::: Supplied entries :::

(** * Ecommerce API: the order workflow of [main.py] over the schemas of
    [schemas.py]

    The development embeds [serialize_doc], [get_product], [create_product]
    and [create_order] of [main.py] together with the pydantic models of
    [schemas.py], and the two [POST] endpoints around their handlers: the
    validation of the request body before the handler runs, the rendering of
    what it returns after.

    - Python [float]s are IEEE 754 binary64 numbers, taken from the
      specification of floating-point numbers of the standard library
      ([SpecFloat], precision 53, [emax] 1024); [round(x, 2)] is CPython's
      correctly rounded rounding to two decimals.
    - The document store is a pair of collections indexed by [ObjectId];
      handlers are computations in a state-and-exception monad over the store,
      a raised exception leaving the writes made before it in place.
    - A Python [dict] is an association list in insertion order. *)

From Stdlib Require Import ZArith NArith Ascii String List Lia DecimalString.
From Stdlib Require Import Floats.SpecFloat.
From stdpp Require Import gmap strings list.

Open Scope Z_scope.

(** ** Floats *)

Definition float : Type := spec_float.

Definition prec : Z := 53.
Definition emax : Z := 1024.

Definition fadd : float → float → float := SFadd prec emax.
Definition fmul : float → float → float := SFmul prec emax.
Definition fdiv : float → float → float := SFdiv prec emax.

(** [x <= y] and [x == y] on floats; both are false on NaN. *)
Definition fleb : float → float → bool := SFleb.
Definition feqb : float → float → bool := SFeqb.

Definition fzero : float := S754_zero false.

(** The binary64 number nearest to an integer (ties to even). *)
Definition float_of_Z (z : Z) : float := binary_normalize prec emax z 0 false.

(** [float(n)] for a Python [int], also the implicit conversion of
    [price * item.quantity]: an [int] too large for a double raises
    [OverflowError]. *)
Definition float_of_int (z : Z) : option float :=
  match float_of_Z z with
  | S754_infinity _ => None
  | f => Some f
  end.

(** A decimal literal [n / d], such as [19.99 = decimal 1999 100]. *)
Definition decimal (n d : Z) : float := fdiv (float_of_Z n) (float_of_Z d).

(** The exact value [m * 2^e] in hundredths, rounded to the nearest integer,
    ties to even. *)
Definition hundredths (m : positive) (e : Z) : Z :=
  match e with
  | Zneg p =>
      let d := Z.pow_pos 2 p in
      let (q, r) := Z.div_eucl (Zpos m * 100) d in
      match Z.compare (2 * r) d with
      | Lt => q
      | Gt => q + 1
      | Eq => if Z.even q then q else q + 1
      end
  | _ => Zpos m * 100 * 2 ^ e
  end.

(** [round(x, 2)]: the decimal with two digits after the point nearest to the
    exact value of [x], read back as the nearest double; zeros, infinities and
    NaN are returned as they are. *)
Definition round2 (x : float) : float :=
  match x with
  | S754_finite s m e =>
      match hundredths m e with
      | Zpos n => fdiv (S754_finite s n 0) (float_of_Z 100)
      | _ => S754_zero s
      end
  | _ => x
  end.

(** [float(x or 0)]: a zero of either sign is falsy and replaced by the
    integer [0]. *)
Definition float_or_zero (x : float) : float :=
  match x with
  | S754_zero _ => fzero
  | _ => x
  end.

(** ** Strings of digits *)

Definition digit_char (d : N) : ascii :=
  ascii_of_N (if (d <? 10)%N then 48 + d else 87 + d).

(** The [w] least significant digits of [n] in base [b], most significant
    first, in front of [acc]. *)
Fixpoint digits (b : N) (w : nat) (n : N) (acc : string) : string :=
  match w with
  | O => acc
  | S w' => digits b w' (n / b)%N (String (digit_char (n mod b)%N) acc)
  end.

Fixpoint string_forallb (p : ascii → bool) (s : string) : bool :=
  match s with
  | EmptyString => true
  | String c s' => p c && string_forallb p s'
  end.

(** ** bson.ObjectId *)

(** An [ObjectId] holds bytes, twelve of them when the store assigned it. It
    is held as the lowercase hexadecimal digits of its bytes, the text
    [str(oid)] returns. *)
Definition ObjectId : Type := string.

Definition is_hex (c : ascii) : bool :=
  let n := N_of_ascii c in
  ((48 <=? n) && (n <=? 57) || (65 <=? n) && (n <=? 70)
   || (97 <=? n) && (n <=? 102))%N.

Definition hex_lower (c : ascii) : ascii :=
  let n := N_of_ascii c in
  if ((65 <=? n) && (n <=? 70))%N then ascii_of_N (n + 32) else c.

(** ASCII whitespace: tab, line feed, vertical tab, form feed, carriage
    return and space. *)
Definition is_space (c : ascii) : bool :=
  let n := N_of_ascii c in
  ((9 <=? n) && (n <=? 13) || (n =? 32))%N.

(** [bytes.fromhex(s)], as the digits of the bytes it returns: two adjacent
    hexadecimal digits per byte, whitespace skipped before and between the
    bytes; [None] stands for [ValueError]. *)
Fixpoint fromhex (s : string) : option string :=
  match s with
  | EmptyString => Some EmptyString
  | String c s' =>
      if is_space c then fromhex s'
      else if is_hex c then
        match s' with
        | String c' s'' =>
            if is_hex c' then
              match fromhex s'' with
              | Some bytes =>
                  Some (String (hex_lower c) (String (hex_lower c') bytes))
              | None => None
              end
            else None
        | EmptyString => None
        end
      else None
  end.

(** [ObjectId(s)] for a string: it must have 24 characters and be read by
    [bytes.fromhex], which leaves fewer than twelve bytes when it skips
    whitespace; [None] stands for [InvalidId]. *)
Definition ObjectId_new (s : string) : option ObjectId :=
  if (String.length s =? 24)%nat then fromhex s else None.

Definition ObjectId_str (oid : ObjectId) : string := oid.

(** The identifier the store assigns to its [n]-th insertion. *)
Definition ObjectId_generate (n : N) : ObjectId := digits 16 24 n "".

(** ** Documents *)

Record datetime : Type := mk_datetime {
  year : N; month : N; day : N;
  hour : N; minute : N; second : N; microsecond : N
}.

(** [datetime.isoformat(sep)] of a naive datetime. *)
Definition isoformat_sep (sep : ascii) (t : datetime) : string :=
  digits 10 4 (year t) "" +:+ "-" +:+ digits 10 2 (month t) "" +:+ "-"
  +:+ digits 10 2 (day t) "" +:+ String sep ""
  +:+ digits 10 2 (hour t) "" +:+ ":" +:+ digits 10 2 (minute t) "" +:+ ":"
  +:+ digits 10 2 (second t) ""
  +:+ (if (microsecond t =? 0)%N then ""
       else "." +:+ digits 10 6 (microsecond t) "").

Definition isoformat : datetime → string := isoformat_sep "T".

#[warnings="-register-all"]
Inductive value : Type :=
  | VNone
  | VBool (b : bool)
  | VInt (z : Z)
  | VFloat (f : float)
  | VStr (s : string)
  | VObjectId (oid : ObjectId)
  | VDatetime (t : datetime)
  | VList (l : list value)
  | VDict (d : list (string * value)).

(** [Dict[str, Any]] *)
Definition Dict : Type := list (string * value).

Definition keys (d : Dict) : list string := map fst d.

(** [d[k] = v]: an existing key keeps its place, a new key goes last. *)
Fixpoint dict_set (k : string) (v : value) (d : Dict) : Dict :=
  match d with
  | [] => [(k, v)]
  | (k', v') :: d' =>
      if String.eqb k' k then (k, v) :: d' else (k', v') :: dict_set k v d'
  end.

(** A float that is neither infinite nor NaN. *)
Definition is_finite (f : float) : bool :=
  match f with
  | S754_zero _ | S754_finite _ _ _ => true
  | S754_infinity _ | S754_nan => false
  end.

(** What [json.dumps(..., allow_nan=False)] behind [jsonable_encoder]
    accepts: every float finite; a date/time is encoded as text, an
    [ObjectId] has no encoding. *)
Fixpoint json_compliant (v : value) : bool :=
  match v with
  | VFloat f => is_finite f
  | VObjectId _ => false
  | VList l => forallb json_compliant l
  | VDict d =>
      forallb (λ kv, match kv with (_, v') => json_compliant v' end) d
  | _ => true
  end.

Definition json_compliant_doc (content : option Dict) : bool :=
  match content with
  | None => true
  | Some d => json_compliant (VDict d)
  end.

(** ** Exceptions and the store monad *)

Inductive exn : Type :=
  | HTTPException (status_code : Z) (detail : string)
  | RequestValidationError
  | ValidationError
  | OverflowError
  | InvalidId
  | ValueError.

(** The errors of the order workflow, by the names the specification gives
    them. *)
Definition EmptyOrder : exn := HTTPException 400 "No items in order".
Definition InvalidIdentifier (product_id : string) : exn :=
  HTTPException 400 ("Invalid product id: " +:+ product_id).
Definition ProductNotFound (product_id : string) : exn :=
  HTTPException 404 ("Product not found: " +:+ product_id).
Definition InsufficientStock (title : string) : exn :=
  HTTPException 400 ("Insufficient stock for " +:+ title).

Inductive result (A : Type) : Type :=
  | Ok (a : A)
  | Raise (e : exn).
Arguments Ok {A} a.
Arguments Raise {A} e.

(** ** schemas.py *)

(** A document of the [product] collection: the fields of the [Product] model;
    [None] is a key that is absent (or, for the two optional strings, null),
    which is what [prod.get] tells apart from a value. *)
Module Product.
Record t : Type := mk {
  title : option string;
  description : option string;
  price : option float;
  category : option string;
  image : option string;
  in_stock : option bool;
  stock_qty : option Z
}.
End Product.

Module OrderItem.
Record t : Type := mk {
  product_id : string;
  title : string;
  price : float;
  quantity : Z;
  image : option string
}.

:::
::: Supplied entries :::

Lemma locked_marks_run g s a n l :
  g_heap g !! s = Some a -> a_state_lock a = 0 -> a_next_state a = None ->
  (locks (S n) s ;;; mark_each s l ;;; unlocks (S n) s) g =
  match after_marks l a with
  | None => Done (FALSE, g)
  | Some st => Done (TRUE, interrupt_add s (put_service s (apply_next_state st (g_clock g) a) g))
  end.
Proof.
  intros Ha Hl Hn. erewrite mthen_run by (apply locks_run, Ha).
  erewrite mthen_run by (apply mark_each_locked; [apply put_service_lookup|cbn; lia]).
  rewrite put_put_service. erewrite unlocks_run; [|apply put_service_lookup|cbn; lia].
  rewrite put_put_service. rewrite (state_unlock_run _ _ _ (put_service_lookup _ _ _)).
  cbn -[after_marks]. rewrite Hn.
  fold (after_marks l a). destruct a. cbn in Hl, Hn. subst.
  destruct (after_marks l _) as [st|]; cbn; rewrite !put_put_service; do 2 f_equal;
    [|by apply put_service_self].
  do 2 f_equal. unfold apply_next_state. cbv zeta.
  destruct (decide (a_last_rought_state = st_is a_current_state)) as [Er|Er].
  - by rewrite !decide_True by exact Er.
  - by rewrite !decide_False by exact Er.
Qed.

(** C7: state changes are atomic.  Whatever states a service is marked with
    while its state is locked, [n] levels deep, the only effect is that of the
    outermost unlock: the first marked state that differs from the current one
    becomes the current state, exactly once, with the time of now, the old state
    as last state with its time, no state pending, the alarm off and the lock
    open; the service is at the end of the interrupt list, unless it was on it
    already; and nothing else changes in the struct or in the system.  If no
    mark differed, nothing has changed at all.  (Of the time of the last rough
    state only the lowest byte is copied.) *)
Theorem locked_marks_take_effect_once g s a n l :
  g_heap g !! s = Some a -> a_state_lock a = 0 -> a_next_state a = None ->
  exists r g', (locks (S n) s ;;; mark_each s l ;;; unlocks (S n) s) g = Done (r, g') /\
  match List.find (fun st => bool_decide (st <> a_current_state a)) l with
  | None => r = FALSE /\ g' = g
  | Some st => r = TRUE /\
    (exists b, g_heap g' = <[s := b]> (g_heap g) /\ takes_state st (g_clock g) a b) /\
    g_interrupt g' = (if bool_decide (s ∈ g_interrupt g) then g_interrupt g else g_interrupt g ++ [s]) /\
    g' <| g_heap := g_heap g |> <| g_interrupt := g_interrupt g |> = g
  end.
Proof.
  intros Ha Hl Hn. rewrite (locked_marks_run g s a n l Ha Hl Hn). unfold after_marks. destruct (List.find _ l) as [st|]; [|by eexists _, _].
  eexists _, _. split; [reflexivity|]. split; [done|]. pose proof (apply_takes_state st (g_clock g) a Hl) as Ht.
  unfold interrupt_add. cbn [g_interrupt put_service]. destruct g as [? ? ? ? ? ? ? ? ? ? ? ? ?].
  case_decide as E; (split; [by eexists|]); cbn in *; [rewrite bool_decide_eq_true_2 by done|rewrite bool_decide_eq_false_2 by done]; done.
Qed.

:::

• Exercise instructions
Take exactly the lines from the one containing "[bytes.fromhex], which leaves" through the one containing "match v with" in the data above, and output them with nothing added.

• Solution to the problem
    [bytes.fromhex], which leaves fewer than twelve bytes when it skips
    whitespace; [None] stands for [InvalidId]. *)
Definition ObjectId_new (s : string) : option ObjectId :=
  if (String.length s =? 24)%nat then fromhex s else None.

Definition ObjectId_str (oid : ObjectId) : string := oid.

(** The identifier the store assigns to its [n]-th insertion. *)
Definition ObjectId_generate (n : N) : ObjectId := digits 16 24 n "".

(** ** Documents *)

Record datetime : Type := mk_datetime {
  year : N; month : N; day : N;
  hour : N; minute : N; second : N; microsecond : N
}.

(** [datetime.isoformat(sep)] of a naive datetime. *)
Definition isoformat_sep (sep : ascii) (t : datetime) : string :=
  digits 10 4 (year t) "" +:+ "-" +:+ digits 10 2 (month t) "" +:+ "-"
  +:+ digits 10 2 (day t) "" +:+ String sep ""
  +:+ digits 10 2 (hour t) "" +:+ ":" +:+ digits 10 2 (minute t) "" +:+ ":"
  +:+ digits 10 2 (second t) ""
  +:+ (if (microsecond t =? 0)%N then ""
       else "." +:+ digits 10 6 (microsecond t) "").

Definition isoformat : datetime → string := isoformat_sep "T".

#[warnings="-register-all"]
Inductive value : Type :=
  | VNone
  | VBool (b : bool)
  | VInt (z : Z)
  | VFloat (f : float)
  | VStr (s : string)
  | VObjectId (oid : ObjectId)
  | VDatetime (t : datetime)
  | VList (l : list value)
  | VDict (d : list (string * value)).

(** [Dict[str, Any]] *)
Definition Dict : Type := list (string * value).

Definition keys (d : Dict) : list string := map fst d.

(** [d[k] = v]: an existing key keeps its place, a new key goes last. *)
Fixpoint dict_set (k : string) (v : value) (d : Dict) : Dict :=
  match d with
  | [] => [(k, v)]
  | (k', v') :: d' =>
      if String.eqb k' k then (k, v) :: d' else (k', v') :: dict_set k v d'
  end.

(** A float that is neither infinite nor NaN. *)
Definition is_finite (f : float) : bool :=
  match f with
  | S754_zero _ | S754_finite _ _ _ => true
  | S754_infinity _ | S754_nan => false
  end.

(** What [json.dumps(..., allow_nan=False)] behind [jsonable_encoder]
    accepts: every float finite; a date/time is encoded as text, an
    [ObjectId] has no encoding. *)
Fixpoint json_compliant (v : value) : bool :=
  match v with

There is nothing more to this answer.